Novel multi-functional Drosophila ORF library.

Period of Performance: 09/27/2006 - 08/31/2008


Phase 1 SBIR

Recipient Firm

Open Biosystems, Inc.
Huntsville, AL 35806
Principal Investigator


DESCRIPTION (provided by applicant): Project Summary/Abstract: The long-term goal of this project is to create the first Drosophila ORFeome resource, the Proteome Library, provided in a convenient multi-functional expression/donor vector useful for various functional studies and proteomic applications. The Library vector will allow for expression of native protein and protein tagged for affinity purification, in vitro and in cultured Drosophila cells. It will also be compatible with a recently published low-cost in vivo recombination cloning approach allowing ORF transfer from the Library to any other expression vector without manipulating the DNA in vitro. Using this library, both N-and C-terminal protein fusions can be generated.
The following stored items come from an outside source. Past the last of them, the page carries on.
(** C7.  For an instance made by the constructor, with a dataset whose
    [read] returns as many bands as asked and a [reproject] that returns
    its destination's bands and keeps samples within their type, every
    tile the stream yields holds 8-bit unsigned samples, whatever the
    sample type of the source: its array has the type [uint8] and every
    sample of it is an integer between 0 and 255; and it has
    [min(source_bands, 3) + 1] channels. *)
Theorem emitted_tile_samples_and_channels (image : object) (zs px rs : pyobj)
    (w0 w0' : World) (self : Tiles) (g g' : generator) (w w' : World) (tile : _Tile) :
  __init__ image zs px rs w0 = (Return self, w0') ->
  Contract.read_shape (img self) ->
  Contract.reproject_shape ->
  Contract.reproject_samples ->
  next self g w = (Return (Some tile), g', w') ->
  Np.nd_dtype (data tile) = Np.UInt8 /\
  Forall (Forall (Forall (fun s => exists n, s = Np.SInt n /\ 0 <= n <= 255)))
         (Np.nd_data (data tile)) /\
  Z.of_nat (length (Np.nd_data (data tile))) = Z.min (Rio.count (img self)) 3 + 1.
Proof.
  intros Hinit Hread Hwarp Htyped Hnext.
  apply init_inv in Hinit
    as (d & p & name & code & _ & _ & _ & _ & _ & _ & _ & _ & Himg & _ & _ & _ & Hbands
        & _).
  rewrite Himg, <- Hbands.
  apply next_tile in Hnext as (zoom & col & row & dims & Hbuild).
  apply build_tile_inv in Hbuild
    as (fc & fr & af & win & raw & _ & _ & _ & _ & Hraw & Hfinal & _).
  assert (Hn : Z.of_nat (length (Np.nd_data raw)) = _tile_bands self + 1).
  { destruct (_img_is_3857 self);
      [exact (read_tile_bands _ _ _ Hread Hraw)
      | exact (reproject_tile_bands _ _ _ _ Hwarp Hraw)]. }
  assert (Hwt : Np.well_typed raw).
  { destruct (_img_is_3857 self);
      [exact (read_tile_typed _ _ _ Hraw)
      | exact (reproject_tile_typed _ _ _ _ Htyped Hraw)]. }
  assert (Hout : Np.nd_dtype (data tile) = Np.UInt8 /\ Np.well_typed (data tile) /\
                 length (Np.nd_data (data tile)) = length (Np.nd_data raw)).
  { destruct (bool_decide (Np.nd_dtype raw = Np.UInt8)) eqn:Hdt; simpl in Hfinal.
    - injection Hfinal as <-. apply bool_decide_eq_true in Hdt. auto.
    - pose proof (array_to_uint8_typed _ _ _ Hfinal) as Hty.
      apply array_to_uint8_bands in Hfinal as [Hd Hlen]. auto. }
  destruct Hout as (Hd & Hty & Hlen). split; [exact Hd|]. split; [|rewrite Hlen; exact Hn].
  unfold Np.well_typed in Hty. rewrite Hd in Hty.
  eapply List.Forall_impl; [|exact Hty]. intros band Hband.
  eapply List.Forall_impl; [|exact Hband]. intros r Hr.
  eapply List.Forall_impl; [|exact Hr]. intros s Hs. apply sample_of_uint8. exact Hs.
Qed.

End Emitted.

Section EmittedExamples.
Local Existing Instances Double.platform Double.rasterio Double.warp.

Lemma double_read_shape (b : Rio.BoundingBox) (bands : Z) (d : Np.dtype)
    (value : Np.scalar) (lo hi : float) :
  Contract.read_shape (Double.dataset b bands d value lo hi).
Proof.
  intros n h w win r ma. simpl.
  destruct (_ || _) eqn:Hneg; [discriminate|]. intros Hma. injection Hma as <-.
  cbn [Np.nd_data Np.ma_array]. rewrite repeat_length.
  apply orb_false_iff in Hneg as [Hneg _]. apply orb_false_iff in Hneg as [Hneg _].
  lia.
Qed.

Lemma double_reproject_shape : Contract.reproject_shape.
Proof.
  intros src dst st sc dt dc alpha r out t. simpl. intros Hrun.
  injection Hrun as <- _. reflexivity.
Qed.

Lemma double_reproject_samples : Contract.reproject_samples.
Proof.
  intros src dst st sc dt dc alpha r out t Hdst. simpl. intros Hrun.
  injection Hrun as <- _. exact Hdst.
Qed.

(** C7, witness: the first tile of the 16-bit, three-band image holds
    8-bit samples in four channels. *)
Lemma emitted_tile_samples_and_channels_witness :
  let self := Double.instance Double.quarter_image [0] in
  exists tile g' w',
    next self (tiles self) Double.empty_world = (Return (Some tile), g', w') /\
    Rio.dtypes (img self) = [Np.UInt16; Np.UInt16; Np.UInt16] /\
    Np.nd_dtype (data tile) = Np.UInt8 /\
    Forall (Forall (Forall (fun s => exists n, s = Np.SInt n /\ 0 <= n <= 255)))
           (Np.nd_data (data tile)) /\
    Z.of_nat (length (Np.nd_data (data tile))) = 4.
Proof.
  intros self.
  assert (Hinit : __init__ (Dataset Double.quarter_image) (PyList (List.map PyInt [0]))
                    (PyInt 256) (PyStr "nearest") Double.empty_world
                  = (Return self, Double.constructed_world Double.quarter_image [0]))
    by reflexivity.
  assert (Hobs : match fst (fst (next self (tiles self) Double.empty_world)) with
                 | Return (Some _) => true
                 | _ => false
                 end = true) by (lazy; reflexivity).
  destruct (next self (tiles self) Double.empty_world) as [[r g'] w'] eqn:Hnext.
  destruct r as [[tile|]|e]; try discriminate Hobs.
  destruct (emitted_tile_samples_and_channels _ _ _ _ _ _ _ _ _ _ _ _
              Hinit (double_read_shape _ _ _ _ _ _) double_reproject_shape
              double_reproject_samples Hnext)
    as (Hd & Hsamples & Hlen).
  exists tile, g', w'. split; [reflexivity|]. split; [reflexivity|].
  split; [exact Hd|]. split; [exact Hsamples | exact Hlen].
Defined.
Definition set_totalweight (ta : table_t) (w : Z) : table_t :=
  mkTable (table ta) (size ta) (step_prime ta) w (maxprobe ta) (elements ta)
    (hashf ta) (cmpf ta).

Definition set_maxprobe (ta : table_t) (m : Z) : table_t :=
  mkTable (table ta) (size ta) (step_prime ta) (totalweight ta) m
    (elements ta) (hashf ta) (cmpf ta).

Definition set_elements (ta : table_t) (n : Z) : table_t :=
  mkTable (table ta) (size ta) (step_prime ta) (totalweight ta) (maxprobe ta)
    n (hashf ta) (cmpf ta).

Definition set_alive (e : entry) (a : bool) : entry :=
  mkEntry (hash e) (key e) (data e) (keylen e) (probepos e) a.

Definition set_data (e : entry) (d : Z) : entry :=
  mkEntry (hash e) (key e) d (keylen e) (probepos e) (alive e).

Definition set_probepos (e : entry) (p : Z) : entry :=
  mkEntry (hash e) (key e) (data e) (keylen e) p (alive e).

(** The double-hashing step of a hash, [step_prime - (hash % step_prime)]. *)
Definition step_of (ta : table_t) (h : Z) : Z :=
  step_prime ta - (h mod step_prime ta).

(** The slot visited at probe position [p]: the C expression
    [(hash + p * step) % size], evaluated in [unsigned long]. *)
Definition slot_index (ta : table_t) (h p step : Z) : Z :=
  wrap64 (h + p * step) mod size ta.

(** ** Sizing policy *)

Fixpoint is_prime_loop (fuel : nat) (n i : Z) : option Z :=
  if i * i <? n
  then match fuel with
       | O => None
       | S fuel' =>
           if (n mod i =? 0) || (n mod (i + 2) =? 0)
           then Some 0
           else is_prime_loop fuel' n (i + 6)
       end
  else Some 1.

(** Very simple primality test. The loop needs fewer than [n] rounds, so the
    fuel [n] never runs out (lemma [is_prime_fuel]). The counter [i] is a C
    [int], kept in [Z]: [i * i] fits an [int] for every [n] below 2^31. *)
Definition is_prime (n : Z) : Z :=
  if n <=? 1 then 0
  else if n <=? 3 then 1
  else if (n mod 2 =? 0) || (n mod 3 =? 0) then 0
  else match is_prime_loop (Z.to_nat n) n 5 with
       | Some b => b
       | None => 0
       end.

(** Single-precision values. *)
Definition float_of_Z (n : Z) : spec_float := binary_normalize 24 128 n 0 false.

(** Conversion of a float to [size_t]: truncation. *)
Definition Z_of_float (x : spec_float) : Z :=
  match x with
  | S754_finite s m e =>
      cond_Zopp s (if 0 <=? e then Zpos m * 2 ^ e else Zpos m / 2 ^ (- e))
  | _ => 0
  end.

(** Promotion of a float to double, which is exact. *)
Definition double_of_float (x : spec_float) : spec_float :=
  match x with
  | S754_finite s m e => binary_normalize 53 1024 (cond_Zopp s (Zpos m)) e s
  | _ => x
  end.

(** [float scalar = 2.5]. *)
Definition scalar : spec_float := binary_normalize 24 128 5 (-1) false.

(** The double constant [0.95]. *)
Definition TABLE_MAX_LOAD_FACTOR : spec_float :=
  SFdiv 53 1024 (binary_normalize 53 1024 95 0 false)
    (binary_normalize 53 1024 100 0 false).

Fixpoint walk_up (fuel : nat) (new_size : Z) : option Z :=
  match fuel with
  | O => None
  | S fuel' =>
      if is_prime new_size =? 0 then walk_up fuel' (wrap64 (new_size + 1))
      else Some new_size
  end.

(** Walk to higher numbers. No bound on the walk is known to the code; the
    model gives up ([None]) when the fuel runs out. *)
Definition next_prime_size (fuel : nat) (cur_size : Z) (sc : spec_float)
  : option Z :=
  walk_up fuel (Z_of_float (SFmul 24 128 (float_of_Z cur_size) sc)).

Fixpoint walk_down (fuel : nat) (new_step : Z) : option Z :=
  match fuel with
  | O => None
  | S fuel' =>
      if is_prime new_step =? 0 then walk_down fuel' (wrap64 (new_step - 1))
      else Some new_step
  end.

(** Walk downwards: from [cur_size - 1] the prime 2 is reached within
    [cur_size] rounds whenever [cur_size >= 3]. *)
Definition next_prime_step (cur_size : Z) : option Z :=
  walk_down (Z.to_nat cur_size) (wrap64 (cur_size - 1)).

(** The test [(float)elements / (float)size > TABLE_MAX_LOAD_FACTOR]. *)
Definition load_exceeds (ta : table_t) : bool :=
  SFltb TABLE_MAX_LOAD_FACTOR
    (double_of_float
       (SFdiv 24 128 (float_of_Z (elements ta)) (float_of_Z (size ta)))).

(** ** Heuristic search *)

Definition key_matches (ta : table_t) (k : bytes) (e : entry) (len : Z) : bool :=
  cmpf ta k (deref (key e)) len =? 0.
(** * A shallow embedding of [src/app.js]

    The program is a single Node.js request handler: it sets three CORS
    headers, answers pre-flight requests, parses the request URL and
    dispatches on the path to a home page, a health probe, a gated
    command runner ([/cmd]) or a 404.

    The embedding keeps the shape of the source:
    - JavaScript values, truthiness and [||] are modelled directly;
    - the response object [res] is a record that the handler mutates, so
      the handler is written in a small state-and-exception monad;
    - [try { ... } catch (e) { ... }] is the monad's [try_catch];
    - [exec] only registers its callback: the callback runs after the
      handler has returned, outside the [try] block ([serve]);
    - what Node's [exec] does with the child, its output and the two
      options is written out ([run_child]);
    - the two collaborators left open, the WHATWG [URL] constructor and
      the operating system that turns a command into a child, whose
      output reaches [exec] as decoded text, are variables of the
      section. *)

From Stdlib Require Import Ascii QArith Qround.
From stdpp Require Import base strings list gmap.

Local Open Scope Z_scope.
Local Open Scope string_scope.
Phase I of this project will focus on the construction of the vector system, which will include the Library vector and a set of additional expression vectors, and their testing while generating a proteome-wide set of expression/donor clones for studying protein kinases. A recipient cloning cassette will also be created that will allow adapting any already existing, or newly constracted expression vector for in vivo ORF cloning. During phase II, we are planning to expand the Drosophila Proteome Library by cloning ORFs of all available sequence-verified Drosophila cDNAs. This set of powerful new tools provided to the scientific community at low cost is expected to significantly facilitate large-scale functional and proteomic studies in Drosophila. Such studies will be crucial for our understanding of many cellular and developmental processes in normal and pathological conditions, in flies and in human. Project Narrative: The new Drosophila Proteome Library provided in a state-of-the-art vector system compatible with in vivo cloning will significantly accelerate current and future functional analysis of Drosophila genes, and will help to employ the full potential of this model system in developmental and health related research.